To further analyze the effectiveness of the proposed method for dealing with the learning problem with an extremely small number of samples, another experimental test in which only one random base sample for these 11 classifications used for establishing knowledge base for the adaptive GRA model was carried out. The feature vectors of the testing samples were also input into the adaptive GRA model, and various bearing health status were recognized by the output of the adaptive GRA model shown in Table 5.

Table 5

The fault pattern recognition results

Label of classification	The number of testing samples	The number of misclassified samples		Testing accuracy (%)
		Traditional	Generalized	Traditional	Generalized
1	40	38	0	5	100
2	40	7	0	82.5	100
3	40	27	2	30	95
4	40	29	15	27.5	62.5
5	40	6	11	85	72.5
6	40	27	17	32.5	57.5
7	40	28	6	30	85
8	40	23	22	42.5	45
9	40	10	0	75	100
10	40	33	0	17.5	100
11	40	17	10	57.5	75
In total	440	245	83	44.0909	81.14

From Table 5, it is encouraging to see that the proposed method shows good robust recognition effect over this extreme experimental validation and the total success rate can still reach more than 81%, while the recognition success rate for detecting bearing faulty conditions is still 100%.

In the future research, for improving the diagnostic accuracy of the proposed approach, other advanced signal processing methods (e.g., wavelet package transform (WPT), hilbert transform (HT), empirical mode decomposition (EMD) or higher order spectra (HOS)), should be explored to be integrated into the generalized multifractal dimensions to more effectively extract dominant characteristic vectors.

6. Conclusion

Rolling element bearings as an important component in almost all types of rotating machines have been widespreadly used and its failure is one of the foremost causes of failure and breakdowns in rotating machinery, resulting in significant economic loss. In the paper, a novel approach for rolling element bearing fault diagnosis was proposed based on generalized multifractal dimension algorithm and adaptive gray relation algorithm. First, the fault features from the bearing vibration signals, which can provide more useful information reflecting bearing health status were extracted by the generalized multifractal dimension algorithm. And then, the fault types of rolling element bearings as well as different levels of severity are recognized by the outputs of the adaptive GRA algorithm. The experimental results demonstrate that the proposed method can effectively and accurately identify different bearing fault types as well as severities. And some other meaningful conclusions can be obtained as follows:

Traditional single fractal dimension is not enough to describe the rolling element bearing health status, while the multifractal dimensions are suitable to be applied to extract fault features from the rolling element bearing vibration signals, which offer more meaningful and distinguishing information reflecting different bearing health status.
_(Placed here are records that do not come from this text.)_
(** A snapshot with two compliments stamped within second 5, the earlier
    one first. *)
Definition within_a_second : list (jsstring * Firestore.ComplimentDoc) :=
  [(lit "c5",
    {| Firestore.senderId := Some alice; Firestore.receiverId := bob;
       Firestore.groupId := Some g1; Firestore.message := lit "first";
       Firestore.timestamp :=
         Some {| Firestore.seconds := 5; Firestore.nanoseconds := 100 |} |});
   (lit "c6",
    {| Firestore.senderId := Some alice; Firestore.receiverId := bob;
       Firestore.groupId := Some g1; Firestore.message := lit "second";
       Firestore.timestamp :=
         Some {| Firestore.seconds := 5; Firestore.nanoseconds := 900 |} |})].

Definition pending_snapshot : list (jsstring * Firestore.ComplimentDoc) :=
  [(lit "c3", to_bob None); (lit "c1", to_bob (Some 5));
   (lit "c4", to_bob (Some 9))].

End Scenario.

(* ===================================================================== *)
(** ** What the page derives from the state *)
(* ===================================================================== *)

Module Page.

Import JS App.

(** [new Map(groupMembers.map(m => [m.id, m.userName]))]: the entries are
    set in order, a later entry of a key replacing an earlier one. *)
Definition memberMap (members : list (Firestore.Item Firestore.MemberDoc))
  : gmap (list N) (list N) :=
  foldl (λ m x, <[Firestore.item_id x
                   := Firestore.userName (Firestore.item_data x)]> m)
        ∅ members.

(** The name shown under a sent compliment:
    [memberMap.get(c.receiverId) || 'a member']. *)
Definition sentTo (members : list (Firestore.Item Firestore.MemberDoc))
    (c : Firestore.Item Firestore.ComplimentDoc) : jsstring :=
  match memberMap members !! Firestore.receiverId (Firestore.item_data c) with
  | Some n => if truthy n then n else lit "a member"
  | None => lit "a member"
  end.

(** The members the selector offers:
    [groupMembers.filter(m => m.id !== userId)]. *)
Definition selectableMembers (st : AppState)
  : list (Firestore.Item Firestore.MemberDoc) :=
  List.filter
    (λ m, negb (bool_decide (Some (Firestore.item_id m) = userId st)))
    (groupMembers st).

(** What the group page shows of the group. *)
Definition views (w : World) :=
  (groupName (ui w), groupMembers (ui w),
   receivedCompliments (ui w), sentCompliments (ui w)).

(** An event during which [localStorage] takes what the session writes
    and no other tab writes the remembered group id. *)
Definition storage_quiet (e : Event) : bool :=
  match e with
  | StorageChanged _ => false
  | Create env _ | Join env _ => storage_ok env
  | _ => true
  end.

(** The identity provider keeps handing out the identity [u]. *)
Definition identity_stable (u : jsstring) (evs : list Event) : Prop :=
  Forall (λ e, ∀ u', e = AuthStateChanged (Some u') → u' = u) evs.

End Page.

(* ===================================================================== *)
(** ** More of the concrete session *)
(* ===================================================================== *)

Module Cases.

Import JS App Scenario.

(** Alice has signed in and typed her name, not yet saved it. *)
Definition before_save : list Event :=
  [AuthStateChanged (Some alice); Snapshot 0%nat; TypeName (lit "  Al ")].

(** The store after Bob joined [g1] from his own session. *)
Definition store_with_bob : Firestore.Store :=
  Firestore.commit
    [Firestore.SetMember g1 bob
       {| Firestore.userName := lit "Bob";
          Firestore.joinedAt := at_second 110 |}]
    (db in_group).

(** Alice's session when the store has changed and the roster listener has
    not delivered yet. *)
Definition bob_in_store : World := run [StoreChanged store_with_bob] in_group.

(** Her session up to the point where the send form is filled in. *)
Definition session_composing : list Event :=
  session ++ [StoreChanged store_with_bob; Snapshot 2%nat;
              SelectFriend bob; TypeMessage (lit " hi ")].

(** Her session up to leaving the group. *)
Definition session_left : list Event := session ++ [Leave].

(** The group document of [g1]. *)
Definition book_club : Firestore.GroupDoc :=
  {| Firestore.groupName := lit "Book Club";
     Firestore.creatorId := Some alice;
     Firestore.createdAt := at_second 100 |}.

End Cases.

(* ===================================================================== *)
(** * Properties *)
(* ===================================================================== *)

Import JS App.

(** ** Sorting by a key, descending *)

Section SortByKey.

Context {A : Type} (key : A → Z).

Let cmp (a b : A) : Z := key b - key a.

Lemma insertBy_perm (x : A) (l : list A) :
  JSArray.insertBy cmp x l ≡ₚ x :: l.
Proof.
  induction l as [|y l IH]; simpl; [done|].
  destruct (cmp x y <=? 0); [done|].
  rewrite IH. apply Permutation_swap.
Qed.

Lemma sort_cons (x : A) (l : list A) :
  JSArray.sort cmp (x :: l) = JSArray.insertBy cmp x (JSArray.sort cmp l).
Proof. reflexivity. Qed.

Lemma sort_perm (l : list A) : JSArray.sort cmp l ≡ₚ l.
Proof.
  induction l as [|x l IH]; [done|].
  rewrite sort_cons, insertBy_perm. by rewrite IH.
Qed.

Lemma insertBy_sorted (x : A) (l : list A) :
  StronglySorted (λ a b, key b ≤ key a) l →
  StronglySorted (λ a b, key b ≤ key a) (JSArray.insertBy cmp x l).
Proof.
  induction 1 as [|y l Hl IH Hy]; simpl.
  - repeat constructor.
  - destruct (Z.leb_spec (cmp x y) 0) as [Hle|Hgt];
      [unfold cmp in Hle | unfold cmp in Hgt].
    + constructor; [by constructor|].
      constructor; [lia|].
      eapply Forall_impl; [exact Hy|]. simpl. intros z Hz. lia.
    + constructor; [exact IH|].
      rewrite insertBy_perm. constructor; [lia | exact Hy].
Qed.

Lemma sort_sorted (l : list A) :
  StronglySorted (λ a b, key b ≤ key a) (JSArray.sort cmp l).
Proof.
  induction l as [|x l IH]; [constructor|].
  rewrite sort_cons. by apply insertBy_sorted.
Qed.

(** Insertion never moves an element across another one of the same
    key. *)
Lemma insertBy_stable (k : Z) (x : A) (l : list A) :
  List.filter (λ a, key a =? k) (JSArray.insertBy cmp x l)
  = List.filter (λ a, key a =? k) (x :: l).
Proof.
  induction l as [|y l IH]; [done|].
  cbn [JSArray.insertBy].
  destruct (Z.leb_spec (cmp x y) 0) as [Hle|Hgt]; [done|].
  unfold cmp in Hgt.
  cbn [List.filter] in *. rewrite IH.
  destruct (Z.eqb_spec (key x) k), (Z.eqb_spec (key y) k); try done; lia.
Qed.

Lemma sort_stable (k : Z) (l : list A) :
  List.filter (λ a, key a =? k) (JSArray.sort cmp l)
  = List.filter (λ a, key a =? k) l.
Proof.
  induction l as [|x l IH]; [done|].
  rewrite sort_cons, insertBy_stable. cbn [List.filter]. by rewrite IH.
Qed.

Lemma filter_key_head (k : Z) (x : A) (l : list A) :
  key x = k →
  List.filter (λ a, key a =? k) (x :: l)
  = x :: List.filter (λ a, key a =? k) l.
Proof. intros <-. simpl. by rewrite Z.eqb_refl. Qed.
Gray relation theory is full of capability to be used in the rolling element bearing fault pattern recognition, and the recognition success rate for detecting bearing faulty condtions is 100% and the total success rate can be more than 96% for identifying different bearing fault types as well as severities by the proposed method.

When the number of samples for knowledge base becomes extremely limited, the total success rate may be reduced significantly for identifying different bearing fault types as well as severities, while the recognition success rate for detecting bearing faulty conditions is still 100%.